【おくやみ】金子兜太さん逝去─平和と反戦を祈り続けた、戦後を代表する俳人

『私はどうも死ぬ気がしない』

2月20日、俳人の金子兜太さんが急性呼吸促迫症候群のため亡くなりました。98歳でした。ご冥福をお祈りします。

毎日新聞「金子兜太さん98歳=俳人 前衛俳句、戦後をリード」(2018年2月21日)

経歴:金子兜太(かねこ・とうた)さん 1919年9月23日-2018年2月20日)

埼玉県比企郡生まれ。幼少は父の勤務地・上海で過ごし、4歳で帰国して以降は七五調の「秩父音頭」を聞きながら秩父の地で育つ。1937年旧制水戸高校在学中に俳句と出会い、東京帝国大学経済学部入学後に加藤楸邨(しゅうそん)さんに師事。1943年東京帝国大学を卒業し日本銀行に入社するが、海軍へ。ミクロネシアのトラック島へ赴任し、同島で終戦を迎える。捕虜生活を経て1946年に帰国。戦後も日本銀行に勤務し定年まで勤め上げながら、俳句の活動を続けた。

戦争と捕虜生活から大きな影響を受けて、戦争のない世を願っていた(澤地久枝さんの依頼を受け、2015年7月に「アベ政治を許さない」というプラカードの揮毫に関わった)。思想性と作品を通じて「社会性俳句」や「前衛俳句」といった潮流にいた一人と見なされる。俳句造型論の提唱、社会性俳句論争など、俳句界の言論活動も旺盛で、様々な俳人に影響を与えた。1974年に日本銀行を退職後、1983年に現代俳句協会会長に就任。
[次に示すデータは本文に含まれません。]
(** ** Generic lemmas on lists *)

(** Filtering by a predicate that implies another keeps no more
    elements, and strictly fewer when it misses one of the other's: the
    measure of the termination arguments. *)
Lemma length_filter_le {A} (P Q : A -> bool) (l : list A) :
  Forall (fun x => Q x = true -> P x = true) l ->
  List.length (List.filter Q l) <= List.length (List.filter P l).
Proof.
  induction 1 as [|x l Hx _ IH]; [done|]. simpl.
  destruct (Q x); [rewrite Hx by done; simpl; lia|]. destruct (P x); simpl; lia.
Qed.

Lemma length_filter_lt {A} (P Q : A -> bool) (l : list A) :
  Forall (fun x => Q x = true -> P x = true) l ->
  Exists (fun x => P x = true /\ Q x = false) l ->
  List.length (List.filter Q l) < List.length (List.filter P l).
Proof.
  intros Himp Hex. induction Hex as [x l [HP HQ]|x l _ IH].
  - apply Forall_cons in Himp as [_ Himp]. simpl. rewrite HP, HQ. simpl.
    pose proof (length_filter_le P Q l Himp). lia.
  - apply Forall_cons in Himp as [Hx Himp]. specialize (IH Himp). simpl.
    destruct (Q x); [rewrite Hx by done; simpl; lia|]. destruct (P x); simpl; lia.
Qed.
長年の活動は各方面から高く評価されており、1956年第5回現代俳句協会賞、1988年に紫綬褒章、1996年第11回詩歌文学館賞(句集『両神』による)勲四等旭日章、2001年に第1回現代俳句大賞、2003年日本芸術院賞、2008年に第4回正岡子規国際俳句賞大賞、文化功労者。2010年第51回毎日芸術賞特別賞、第58回菊池寛賞、2016年朝日賞など、多数の受賞歴がある。

金子兜太さん代表作に近づくための入門作:『金子兜太自選自解99句』

『金子兜太自選自解99句』
金子兜太さん『金子兜太自選自解99句』

代表句「おおかみに蛍が一つ付いていた」をはじめ、多くの自作について、自ら解説する一冊。金子さんは多くの著作を刊行していますが、その句にふれたことがない人が最初に読む一冊として、お薦めです。

俳句入門の著作:『金子兜太の俳句入門』

金子兜太『金子兜太の俳句入門』
金子兜太さん『金子兜太の俳句入門』

金子さんは多くの俳句入門書を著していますが、その中で特に最初の一冊として推されるのが本書。中学生や高校生の作った俳句なども題材に織り交ぜて、全く俳句を知らない人でも分かりやすい内容となっています。

戦争体験を語った自伝的著作:『あの夏、兵士だった私』

金子兜太『あの夏、兵士だった私』
金子兜太さん『あの夏、兵士だった私』

従軍中、特にトラック島にいた時期の生々しい現実が記されています。トラック島が軍事的価値を失い孤立した結果、米軍は素通りして激しい戦火からは免れたものの、食糧不足による仲間の餓死などに直面することになります。2016年、金子さんが90歳を過ぎて語った、貴重な資料です。

金子兜太さんのおすすめランキング

今後も、多くの作品が言及されていくことでしょう。たくさんの人に金子さんの業績が伝わることを願ってやみません。